== Description of the task ==
If a line below contains the string "matching", return that line.

::::::

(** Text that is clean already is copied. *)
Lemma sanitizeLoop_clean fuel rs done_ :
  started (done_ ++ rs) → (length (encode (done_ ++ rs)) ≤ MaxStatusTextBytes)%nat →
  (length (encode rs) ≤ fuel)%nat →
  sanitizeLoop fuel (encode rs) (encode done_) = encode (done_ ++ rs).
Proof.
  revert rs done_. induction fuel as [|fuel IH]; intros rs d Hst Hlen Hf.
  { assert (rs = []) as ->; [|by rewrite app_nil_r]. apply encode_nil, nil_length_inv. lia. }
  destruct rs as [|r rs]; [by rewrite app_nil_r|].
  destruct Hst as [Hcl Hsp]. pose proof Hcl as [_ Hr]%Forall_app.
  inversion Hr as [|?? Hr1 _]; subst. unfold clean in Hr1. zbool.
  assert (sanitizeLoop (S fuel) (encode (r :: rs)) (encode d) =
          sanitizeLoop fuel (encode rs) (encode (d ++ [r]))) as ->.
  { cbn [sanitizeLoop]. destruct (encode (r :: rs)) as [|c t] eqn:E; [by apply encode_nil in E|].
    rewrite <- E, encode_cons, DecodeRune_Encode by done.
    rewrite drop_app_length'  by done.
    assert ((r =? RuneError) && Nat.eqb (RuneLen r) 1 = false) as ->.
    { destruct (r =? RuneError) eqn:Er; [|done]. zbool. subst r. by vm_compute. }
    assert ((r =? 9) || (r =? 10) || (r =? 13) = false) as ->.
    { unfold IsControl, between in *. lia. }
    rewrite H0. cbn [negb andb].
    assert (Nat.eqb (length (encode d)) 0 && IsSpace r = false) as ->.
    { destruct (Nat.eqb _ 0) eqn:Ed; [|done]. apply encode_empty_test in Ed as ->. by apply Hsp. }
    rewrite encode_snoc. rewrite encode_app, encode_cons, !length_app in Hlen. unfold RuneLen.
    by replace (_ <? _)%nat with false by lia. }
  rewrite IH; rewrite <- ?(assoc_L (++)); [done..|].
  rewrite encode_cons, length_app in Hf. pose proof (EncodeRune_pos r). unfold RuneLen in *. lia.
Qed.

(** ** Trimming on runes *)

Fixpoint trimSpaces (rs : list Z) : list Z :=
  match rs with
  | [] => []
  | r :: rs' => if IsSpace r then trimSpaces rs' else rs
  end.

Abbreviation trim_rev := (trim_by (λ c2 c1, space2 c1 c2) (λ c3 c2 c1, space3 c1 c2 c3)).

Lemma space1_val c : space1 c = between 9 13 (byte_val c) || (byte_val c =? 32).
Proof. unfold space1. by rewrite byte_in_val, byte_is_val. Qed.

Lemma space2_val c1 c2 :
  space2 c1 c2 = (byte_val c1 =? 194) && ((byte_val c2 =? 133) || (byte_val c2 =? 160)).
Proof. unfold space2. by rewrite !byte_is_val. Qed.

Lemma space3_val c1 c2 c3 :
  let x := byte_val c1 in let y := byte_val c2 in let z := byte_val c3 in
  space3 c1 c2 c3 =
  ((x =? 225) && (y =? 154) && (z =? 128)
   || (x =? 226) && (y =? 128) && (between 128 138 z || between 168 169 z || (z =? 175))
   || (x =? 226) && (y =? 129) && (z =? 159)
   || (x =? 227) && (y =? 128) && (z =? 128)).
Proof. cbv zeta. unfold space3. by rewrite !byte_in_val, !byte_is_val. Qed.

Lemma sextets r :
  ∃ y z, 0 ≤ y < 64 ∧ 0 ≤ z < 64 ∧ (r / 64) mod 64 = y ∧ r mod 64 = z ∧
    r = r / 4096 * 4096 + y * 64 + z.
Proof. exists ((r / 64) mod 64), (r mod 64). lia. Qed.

::::::

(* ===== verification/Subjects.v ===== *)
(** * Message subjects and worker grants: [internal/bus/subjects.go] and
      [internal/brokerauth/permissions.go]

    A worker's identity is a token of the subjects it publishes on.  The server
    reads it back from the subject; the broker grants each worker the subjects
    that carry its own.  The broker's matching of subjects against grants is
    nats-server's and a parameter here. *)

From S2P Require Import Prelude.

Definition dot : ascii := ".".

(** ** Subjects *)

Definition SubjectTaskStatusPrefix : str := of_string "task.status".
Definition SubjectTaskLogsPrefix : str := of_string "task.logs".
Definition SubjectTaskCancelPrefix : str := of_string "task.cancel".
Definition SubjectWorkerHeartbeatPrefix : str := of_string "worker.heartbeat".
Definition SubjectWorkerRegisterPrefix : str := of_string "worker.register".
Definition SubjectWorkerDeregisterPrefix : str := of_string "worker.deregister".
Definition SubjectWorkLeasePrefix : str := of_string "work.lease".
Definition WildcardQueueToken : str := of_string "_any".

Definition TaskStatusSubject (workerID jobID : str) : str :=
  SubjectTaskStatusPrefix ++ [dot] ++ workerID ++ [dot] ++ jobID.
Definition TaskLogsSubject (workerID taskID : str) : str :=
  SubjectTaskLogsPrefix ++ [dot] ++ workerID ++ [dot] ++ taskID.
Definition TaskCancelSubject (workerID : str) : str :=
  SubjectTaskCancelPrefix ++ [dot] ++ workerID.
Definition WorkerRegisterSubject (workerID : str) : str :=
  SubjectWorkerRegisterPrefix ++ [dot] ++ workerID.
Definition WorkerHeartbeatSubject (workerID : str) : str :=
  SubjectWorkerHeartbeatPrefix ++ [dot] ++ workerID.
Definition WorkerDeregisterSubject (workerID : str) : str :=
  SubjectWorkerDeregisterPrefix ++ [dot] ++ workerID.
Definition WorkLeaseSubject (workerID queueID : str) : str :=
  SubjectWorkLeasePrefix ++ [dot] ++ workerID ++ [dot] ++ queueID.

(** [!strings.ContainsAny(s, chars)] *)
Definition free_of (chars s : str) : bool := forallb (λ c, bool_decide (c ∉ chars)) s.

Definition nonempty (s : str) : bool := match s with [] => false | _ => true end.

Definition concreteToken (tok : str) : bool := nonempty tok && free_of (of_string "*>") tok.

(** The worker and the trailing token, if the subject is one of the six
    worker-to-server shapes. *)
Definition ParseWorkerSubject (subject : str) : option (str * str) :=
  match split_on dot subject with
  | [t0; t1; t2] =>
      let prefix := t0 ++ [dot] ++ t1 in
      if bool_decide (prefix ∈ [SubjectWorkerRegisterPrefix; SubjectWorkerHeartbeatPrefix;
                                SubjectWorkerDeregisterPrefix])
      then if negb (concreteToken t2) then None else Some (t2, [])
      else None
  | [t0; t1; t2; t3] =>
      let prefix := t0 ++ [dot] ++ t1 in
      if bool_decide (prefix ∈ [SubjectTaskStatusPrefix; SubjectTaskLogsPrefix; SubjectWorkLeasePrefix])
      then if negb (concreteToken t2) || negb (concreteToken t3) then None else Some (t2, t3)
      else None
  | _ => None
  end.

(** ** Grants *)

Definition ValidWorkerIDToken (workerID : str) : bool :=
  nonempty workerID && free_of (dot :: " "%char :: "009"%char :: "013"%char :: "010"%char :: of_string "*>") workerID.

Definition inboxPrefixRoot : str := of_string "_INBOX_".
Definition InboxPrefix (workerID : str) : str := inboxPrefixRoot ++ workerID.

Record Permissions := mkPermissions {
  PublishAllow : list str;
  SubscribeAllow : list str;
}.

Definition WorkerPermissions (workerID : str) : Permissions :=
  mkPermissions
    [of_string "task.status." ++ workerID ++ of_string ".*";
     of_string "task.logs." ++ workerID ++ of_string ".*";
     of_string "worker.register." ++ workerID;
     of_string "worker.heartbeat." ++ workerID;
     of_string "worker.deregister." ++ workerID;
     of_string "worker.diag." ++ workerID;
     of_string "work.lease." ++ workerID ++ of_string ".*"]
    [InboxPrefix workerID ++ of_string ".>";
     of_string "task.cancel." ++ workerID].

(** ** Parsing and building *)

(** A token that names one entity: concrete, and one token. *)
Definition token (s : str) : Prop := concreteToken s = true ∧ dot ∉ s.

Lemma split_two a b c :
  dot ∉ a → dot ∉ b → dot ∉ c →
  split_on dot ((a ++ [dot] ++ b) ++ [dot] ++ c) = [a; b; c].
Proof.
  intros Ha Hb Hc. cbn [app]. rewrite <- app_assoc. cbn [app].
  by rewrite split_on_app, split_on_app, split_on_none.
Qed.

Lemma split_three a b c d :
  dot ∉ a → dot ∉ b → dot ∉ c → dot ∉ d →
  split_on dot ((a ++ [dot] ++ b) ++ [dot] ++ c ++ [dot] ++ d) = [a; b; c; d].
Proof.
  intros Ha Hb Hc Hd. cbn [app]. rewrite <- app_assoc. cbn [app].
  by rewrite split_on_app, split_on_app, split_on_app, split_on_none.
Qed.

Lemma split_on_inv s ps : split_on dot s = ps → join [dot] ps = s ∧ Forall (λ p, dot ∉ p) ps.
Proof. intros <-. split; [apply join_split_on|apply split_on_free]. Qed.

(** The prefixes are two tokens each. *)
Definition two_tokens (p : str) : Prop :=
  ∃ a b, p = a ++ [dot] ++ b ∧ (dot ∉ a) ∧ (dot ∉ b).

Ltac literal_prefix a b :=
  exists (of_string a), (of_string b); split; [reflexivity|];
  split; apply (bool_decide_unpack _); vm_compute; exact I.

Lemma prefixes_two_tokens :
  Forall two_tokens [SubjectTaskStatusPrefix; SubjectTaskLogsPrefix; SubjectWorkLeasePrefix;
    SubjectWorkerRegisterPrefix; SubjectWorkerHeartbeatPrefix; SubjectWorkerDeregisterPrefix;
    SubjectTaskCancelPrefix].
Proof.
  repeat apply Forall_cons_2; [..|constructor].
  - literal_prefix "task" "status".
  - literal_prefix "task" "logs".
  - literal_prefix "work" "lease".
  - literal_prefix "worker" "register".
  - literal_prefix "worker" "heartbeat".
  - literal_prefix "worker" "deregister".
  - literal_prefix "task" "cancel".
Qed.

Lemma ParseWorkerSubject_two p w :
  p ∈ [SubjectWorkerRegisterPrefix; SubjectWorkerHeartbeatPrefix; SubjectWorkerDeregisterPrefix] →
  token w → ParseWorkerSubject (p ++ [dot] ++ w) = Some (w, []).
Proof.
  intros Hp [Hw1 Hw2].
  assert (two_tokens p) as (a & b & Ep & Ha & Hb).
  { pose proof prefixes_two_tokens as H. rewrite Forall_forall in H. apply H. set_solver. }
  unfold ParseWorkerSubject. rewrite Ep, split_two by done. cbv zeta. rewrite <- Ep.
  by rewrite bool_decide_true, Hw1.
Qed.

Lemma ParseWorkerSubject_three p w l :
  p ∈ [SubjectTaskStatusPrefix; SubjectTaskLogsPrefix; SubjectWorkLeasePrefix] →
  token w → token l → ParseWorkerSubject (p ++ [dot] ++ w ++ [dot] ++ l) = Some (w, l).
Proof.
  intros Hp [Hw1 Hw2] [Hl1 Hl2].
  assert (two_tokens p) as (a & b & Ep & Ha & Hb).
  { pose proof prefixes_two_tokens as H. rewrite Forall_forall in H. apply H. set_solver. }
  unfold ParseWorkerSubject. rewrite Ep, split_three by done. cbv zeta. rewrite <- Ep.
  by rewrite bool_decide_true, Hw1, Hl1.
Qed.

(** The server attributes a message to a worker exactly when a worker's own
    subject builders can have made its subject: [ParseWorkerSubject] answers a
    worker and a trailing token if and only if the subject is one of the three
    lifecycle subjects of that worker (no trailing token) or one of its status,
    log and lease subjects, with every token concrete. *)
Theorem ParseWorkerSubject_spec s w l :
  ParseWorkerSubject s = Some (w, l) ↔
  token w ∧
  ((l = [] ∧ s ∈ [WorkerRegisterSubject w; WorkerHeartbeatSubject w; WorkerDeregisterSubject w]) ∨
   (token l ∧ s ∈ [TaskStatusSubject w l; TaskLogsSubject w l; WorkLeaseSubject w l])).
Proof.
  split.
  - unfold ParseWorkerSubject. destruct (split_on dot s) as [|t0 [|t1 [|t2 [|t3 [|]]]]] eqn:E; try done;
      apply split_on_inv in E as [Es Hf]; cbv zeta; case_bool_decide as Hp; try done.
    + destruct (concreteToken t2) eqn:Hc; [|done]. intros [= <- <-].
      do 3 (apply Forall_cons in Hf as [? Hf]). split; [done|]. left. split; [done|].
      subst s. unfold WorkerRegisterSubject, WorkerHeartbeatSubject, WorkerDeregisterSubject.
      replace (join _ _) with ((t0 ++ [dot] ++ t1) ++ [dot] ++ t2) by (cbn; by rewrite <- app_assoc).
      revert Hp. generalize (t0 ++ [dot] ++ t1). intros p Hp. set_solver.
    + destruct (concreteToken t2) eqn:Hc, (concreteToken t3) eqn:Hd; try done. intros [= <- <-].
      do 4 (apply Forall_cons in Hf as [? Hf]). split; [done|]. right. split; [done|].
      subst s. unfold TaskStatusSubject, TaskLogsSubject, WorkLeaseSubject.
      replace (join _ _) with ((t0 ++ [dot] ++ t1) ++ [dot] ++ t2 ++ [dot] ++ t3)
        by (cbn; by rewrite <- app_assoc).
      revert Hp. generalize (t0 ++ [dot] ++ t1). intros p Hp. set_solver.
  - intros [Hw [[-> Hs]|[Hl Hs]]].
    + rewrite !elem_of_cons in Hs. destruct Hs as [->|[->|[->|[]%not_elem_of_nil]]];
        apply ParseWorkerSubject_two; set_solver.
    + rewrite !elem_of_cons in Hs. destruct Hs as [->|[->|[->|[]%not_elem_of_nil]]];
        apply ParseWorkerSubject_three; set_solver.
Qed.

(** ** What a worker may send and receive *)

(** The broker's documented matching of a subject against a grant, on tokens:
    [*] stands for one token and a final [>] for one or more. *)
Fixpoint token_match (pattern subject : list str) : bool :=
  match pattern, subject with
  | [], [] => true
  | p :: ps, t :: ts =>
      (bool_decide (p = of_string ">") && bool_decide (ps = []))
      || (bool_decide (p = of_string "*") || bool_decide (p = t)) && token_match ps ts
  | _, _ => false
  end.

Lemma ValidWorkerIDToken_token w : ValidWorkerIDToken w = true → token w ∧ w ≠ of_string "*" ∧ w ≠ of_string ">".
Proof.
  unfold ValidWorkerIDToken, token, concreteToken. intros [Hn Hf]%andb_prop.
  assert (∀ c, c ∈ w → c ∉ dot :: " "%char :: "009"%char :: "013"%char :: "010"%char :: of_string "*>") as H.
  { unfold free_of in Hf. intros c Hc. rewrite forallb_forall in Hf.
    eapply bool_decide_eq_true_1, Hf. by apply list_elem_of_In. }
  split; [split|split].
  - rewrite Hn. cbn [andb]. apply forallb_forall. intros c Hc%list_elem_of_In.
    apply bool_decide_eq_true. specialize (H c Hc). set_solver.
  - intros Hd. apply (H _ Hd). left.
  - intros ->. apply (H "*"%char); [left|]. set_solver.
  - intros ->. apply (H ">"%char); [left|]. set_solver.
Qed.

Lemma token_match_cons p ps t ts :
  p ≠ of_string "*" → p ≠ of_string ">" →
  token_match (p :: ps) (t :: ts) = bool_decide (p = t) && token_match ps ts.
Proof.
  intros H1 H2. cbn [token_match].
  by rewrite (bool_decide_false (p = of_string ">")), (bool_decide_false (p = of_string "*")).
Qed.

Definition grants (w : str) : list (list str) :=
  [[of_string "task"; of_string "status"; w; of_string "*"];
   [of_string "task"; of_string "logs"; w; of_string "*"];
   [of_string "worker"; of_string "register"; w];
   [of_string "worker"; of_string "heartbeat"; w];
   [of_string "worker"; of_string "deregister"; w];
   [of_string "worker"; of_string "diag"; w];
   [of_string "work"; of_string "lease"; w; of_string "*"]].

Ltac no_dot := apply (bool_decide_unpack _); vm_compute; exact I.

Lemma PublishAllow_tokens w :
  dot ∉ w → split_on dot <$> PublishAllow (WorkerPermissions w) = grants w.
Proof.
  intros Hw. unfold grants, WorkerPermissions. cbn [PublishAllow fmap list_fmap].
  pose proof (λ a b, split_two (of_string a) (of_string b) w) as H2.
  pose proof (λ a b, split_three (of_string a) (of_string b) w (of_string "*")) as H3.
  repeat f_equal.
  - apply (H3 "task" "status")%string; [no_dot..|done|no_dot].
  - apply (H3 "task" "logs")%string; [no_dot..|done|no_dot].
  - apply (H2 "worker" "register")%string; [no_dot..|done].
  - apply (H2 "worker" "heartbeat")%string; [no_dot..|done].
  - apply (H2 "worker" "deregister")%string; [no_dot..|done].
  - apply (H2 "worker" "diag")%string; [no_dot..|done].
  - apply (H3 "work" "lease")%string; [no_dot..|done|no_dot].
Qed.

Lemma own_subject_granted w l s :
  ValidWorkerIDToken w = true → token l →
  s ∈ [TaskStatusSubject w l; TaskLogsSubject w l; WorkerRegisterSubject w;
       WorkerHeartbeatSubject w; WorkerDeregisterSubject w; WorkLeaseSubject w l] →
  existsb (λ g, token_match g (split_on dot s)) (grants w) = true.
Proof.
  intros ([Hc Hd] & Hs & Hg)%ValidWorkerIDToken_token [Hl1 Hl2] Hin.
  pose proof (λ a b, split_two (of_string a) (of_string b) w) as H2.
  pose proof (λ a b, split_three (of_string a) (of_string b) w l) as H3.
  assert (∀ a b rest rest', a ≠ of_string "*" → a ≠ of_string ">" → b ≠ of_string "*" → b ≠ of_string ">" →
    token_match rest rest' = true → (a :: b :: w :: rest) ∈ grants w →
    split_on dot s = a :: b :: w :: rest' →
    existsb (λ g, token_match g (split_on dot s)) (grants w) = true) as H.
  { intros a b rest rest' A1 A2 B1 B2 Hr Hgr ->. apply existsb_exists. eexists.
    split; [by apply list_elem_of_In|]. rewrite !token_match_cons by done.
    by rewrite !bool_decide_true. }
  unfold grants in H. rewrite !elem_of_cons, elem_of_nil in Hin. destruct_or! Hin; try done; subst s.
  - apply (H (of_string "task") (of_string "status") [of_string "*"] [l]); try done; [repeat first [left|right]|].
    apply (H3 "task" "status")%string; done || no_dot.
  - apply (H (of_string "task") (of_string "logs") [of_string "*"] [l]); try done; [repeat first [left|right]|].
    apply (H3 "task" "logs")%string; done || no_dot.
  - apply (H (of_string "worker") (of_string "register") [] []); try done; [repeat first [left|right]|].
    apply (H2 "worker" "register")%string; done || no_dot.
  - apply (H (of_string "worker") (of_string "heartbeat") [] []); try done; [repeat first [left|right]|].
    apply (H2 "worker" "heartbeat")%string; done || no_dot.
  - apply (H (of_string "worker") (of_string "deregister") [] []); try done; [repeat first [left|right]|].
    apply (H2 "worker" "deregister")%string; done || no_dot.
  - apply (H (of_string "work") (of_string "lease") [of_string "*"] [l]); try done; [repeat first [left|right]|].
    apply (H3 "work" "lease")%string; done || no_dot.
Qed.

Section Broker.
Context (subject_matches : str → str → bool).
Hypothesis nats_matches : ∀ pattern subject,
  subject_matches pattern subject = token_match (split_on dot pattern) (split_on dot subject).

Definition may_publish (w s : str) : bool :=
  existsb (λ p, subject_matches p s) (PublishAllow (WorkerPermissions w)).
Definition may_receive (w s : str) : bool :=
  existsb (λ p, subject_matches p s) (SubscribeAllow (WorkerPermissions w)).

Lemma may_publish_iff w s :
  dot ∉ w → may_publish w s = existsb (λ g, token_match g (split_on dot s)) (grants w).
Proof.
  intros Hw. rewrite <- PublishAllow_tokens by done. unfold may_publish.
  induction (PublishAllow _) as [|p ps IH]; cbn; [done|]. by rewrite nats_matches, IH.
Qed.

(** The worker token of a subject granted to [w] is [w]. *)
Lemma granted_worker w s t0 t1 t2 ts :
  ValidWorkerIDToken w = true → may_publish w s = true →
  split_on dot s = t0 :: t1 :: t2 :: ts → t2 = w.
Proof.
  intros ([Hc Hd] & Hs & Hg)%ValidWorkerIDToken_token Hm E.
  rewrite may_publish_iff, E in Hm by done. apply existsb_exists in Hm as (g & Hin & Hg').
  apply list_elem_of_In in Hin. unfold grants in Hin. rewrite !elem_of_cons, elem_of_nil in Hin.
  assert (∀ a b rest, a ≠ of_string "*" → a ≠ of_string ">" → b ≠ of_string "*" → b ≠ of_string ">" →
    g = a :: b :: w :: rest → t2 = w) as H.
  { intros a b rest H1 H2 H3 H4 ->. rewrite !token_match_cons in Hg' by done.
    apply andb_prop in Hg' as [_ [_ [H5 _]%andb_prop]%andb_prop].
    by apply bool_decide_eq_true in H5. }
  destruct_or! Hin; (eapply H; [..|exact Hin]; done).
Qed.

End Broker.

::::::

== Response area ==
    that carry its own.  The broker's matching of subjects against grants is
(** The broker's documented matching of a subject against a grant, on tokens:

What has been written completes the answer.